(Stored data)
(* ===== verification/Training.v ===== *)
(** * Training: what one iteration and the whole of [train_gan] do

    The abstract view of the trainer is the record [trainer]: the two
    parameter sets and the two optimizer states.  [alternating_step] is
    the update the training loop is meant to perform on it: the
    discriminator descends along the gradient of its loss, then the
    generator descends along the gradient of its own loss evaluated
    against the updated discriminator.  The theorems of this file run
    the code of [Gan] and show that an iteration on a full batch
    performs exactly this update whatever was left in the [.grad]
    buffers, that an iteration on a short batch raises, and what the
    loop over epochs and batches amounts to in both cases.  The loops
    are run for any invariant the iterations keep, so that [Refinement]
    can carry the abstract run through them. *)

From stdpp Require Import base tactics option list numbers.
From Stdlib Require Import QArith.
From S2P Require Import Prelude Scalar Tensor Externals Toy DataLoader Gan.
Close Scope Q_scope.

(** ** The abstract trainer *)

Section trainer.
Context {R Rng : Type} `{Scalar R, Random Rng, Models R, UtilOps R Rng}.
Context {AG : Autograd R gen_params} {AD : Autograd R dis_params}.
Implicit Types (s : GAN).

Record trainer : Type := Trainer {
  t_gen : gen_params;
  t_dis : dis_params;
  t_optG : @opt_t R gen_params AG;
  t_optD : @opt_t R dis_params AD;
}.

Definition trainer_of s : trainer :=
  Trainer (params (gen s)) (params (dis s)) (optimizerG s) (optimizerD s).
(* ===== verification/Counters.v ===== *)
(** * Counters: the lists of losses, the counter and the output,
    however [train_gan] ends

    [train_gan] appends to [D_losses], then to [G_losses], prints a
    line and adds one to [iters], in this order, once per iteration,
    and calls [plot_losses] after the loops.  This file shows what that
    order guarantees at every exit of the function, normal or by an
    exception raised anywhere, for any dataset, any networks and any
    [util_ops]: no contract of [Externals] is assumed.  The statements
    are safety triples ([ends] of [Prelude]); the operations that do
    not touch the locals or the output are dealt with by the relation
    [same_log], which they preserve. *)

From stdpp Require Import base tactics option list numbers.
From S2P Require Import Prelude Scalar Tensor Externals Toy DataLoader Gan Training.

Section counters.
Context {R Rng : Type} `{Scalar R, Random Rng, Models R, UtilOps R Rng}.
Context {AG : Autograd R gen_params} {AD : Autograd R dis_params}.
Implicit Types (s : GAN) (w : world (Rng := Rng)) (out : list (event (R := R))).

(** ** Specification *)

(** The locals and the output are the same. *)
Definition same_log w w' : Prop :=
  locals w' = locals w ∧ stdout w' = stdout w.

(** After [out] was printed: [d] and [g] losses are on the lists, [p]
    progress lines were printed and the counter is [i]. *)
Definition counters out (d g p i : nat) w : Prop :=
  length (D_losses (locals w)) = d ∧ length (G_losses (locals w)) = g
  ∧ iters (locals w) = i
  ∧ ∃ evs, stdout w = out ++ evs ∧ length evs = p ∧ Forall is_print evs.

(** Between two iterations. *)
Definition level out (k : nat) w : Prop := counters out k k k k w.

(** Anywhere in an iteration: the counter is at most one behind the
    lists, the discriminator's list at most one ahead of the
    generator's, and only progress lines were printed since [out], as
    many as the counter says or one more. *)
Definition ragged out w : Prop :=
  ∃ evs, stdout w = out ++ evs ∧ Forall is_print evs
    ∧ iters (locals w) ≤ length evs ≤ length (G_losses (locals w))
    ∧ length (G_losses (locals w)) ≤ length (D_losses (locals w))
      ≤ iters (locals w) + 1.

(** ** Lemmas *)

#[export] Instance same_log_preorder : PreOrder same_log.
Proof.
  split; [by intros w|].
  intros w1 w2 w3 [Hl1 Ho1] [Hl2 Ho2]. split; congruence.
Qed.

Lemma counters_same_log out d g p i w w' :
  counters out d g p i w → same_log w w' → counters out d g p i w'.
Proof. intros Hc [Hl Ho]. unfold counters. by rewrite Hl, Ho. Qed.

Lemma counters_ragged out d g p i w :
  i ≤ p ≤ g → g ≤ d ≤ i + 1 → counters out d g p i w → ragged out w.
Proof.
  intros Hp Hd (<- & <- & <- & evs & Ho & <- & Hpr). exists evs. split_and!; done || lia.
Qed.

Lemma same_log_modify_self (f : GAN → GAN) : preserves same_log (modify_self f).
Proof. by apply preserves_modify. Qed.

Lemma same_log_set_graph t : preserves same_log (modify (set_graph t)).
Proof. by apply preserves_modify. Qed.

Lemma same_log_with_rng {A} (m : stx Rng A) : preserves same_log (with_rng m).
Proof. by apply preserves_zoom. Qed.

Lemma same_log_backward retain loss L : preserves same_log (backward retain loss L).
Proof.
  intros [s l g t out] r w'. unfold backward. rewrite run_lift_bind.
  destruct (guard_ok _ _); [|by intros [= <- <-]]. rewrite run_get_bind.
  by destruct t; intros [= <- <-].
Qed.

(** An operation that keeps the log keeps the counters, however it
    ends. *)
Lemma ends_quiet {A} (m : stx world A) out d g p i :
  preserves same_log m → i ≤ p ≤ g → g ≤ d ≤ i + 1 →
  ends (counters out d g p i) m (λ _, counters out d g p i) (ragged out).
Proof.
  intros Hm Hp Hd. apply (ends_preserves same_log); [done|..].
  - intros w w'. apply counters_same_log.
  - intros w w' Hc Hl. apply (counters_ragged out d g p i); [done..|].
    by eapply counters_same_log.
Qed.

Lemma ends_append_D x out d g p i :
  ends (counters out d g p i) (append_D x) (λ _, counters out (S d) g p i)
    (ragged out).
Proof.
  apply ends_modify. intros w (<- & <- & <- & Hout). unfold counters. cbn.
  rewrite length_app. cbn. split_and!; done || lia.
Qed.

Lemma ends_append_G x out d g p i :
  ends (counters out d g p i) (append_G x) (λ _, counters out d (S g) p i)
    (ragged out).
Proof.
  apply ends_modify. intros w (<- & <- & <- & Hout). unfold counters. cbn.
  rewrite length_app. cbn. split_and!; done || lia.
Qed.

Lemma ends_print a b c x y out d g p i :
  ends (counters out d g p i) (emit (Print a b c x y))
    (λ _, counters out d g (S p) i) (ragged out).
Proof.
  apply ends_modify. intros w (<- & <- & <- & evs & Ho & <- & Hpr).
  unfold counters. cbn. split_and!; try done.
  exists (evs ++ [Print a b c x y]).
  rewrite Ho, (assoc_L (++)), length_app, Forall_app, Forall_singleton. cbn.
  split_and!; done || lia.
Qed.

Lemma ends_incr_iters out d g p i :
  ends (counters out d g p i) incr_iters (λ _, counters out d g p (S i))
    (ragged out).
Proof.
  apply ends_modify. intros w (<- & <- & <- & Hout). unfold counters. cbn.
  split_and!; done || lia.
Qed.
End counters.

Task item: Repeat the entries verbatim through the line with "buffers, that an".

The completed task:
(* ===== verification/Training.v ===== *)
(** * Training: what one iteration and the whole of [train_gan] do

    The abstract view of the trainer is the record [trainer]: the two
    parameter sets and the two optimizer states.  [alternating_step] is
    the update the training loop is meant to perform on it: the
    discriminator descends along the gradient of its loss, then the
    generator descends along the gradient of its own loss evaluated
    against the updated discriminator.  The theorems of this file run
    the code of [Gan] and show that an iteration on a full batch
    performs exactly this update whatever was left in the [.grad]
    buffers, that an iteration on a short batch raises, and what the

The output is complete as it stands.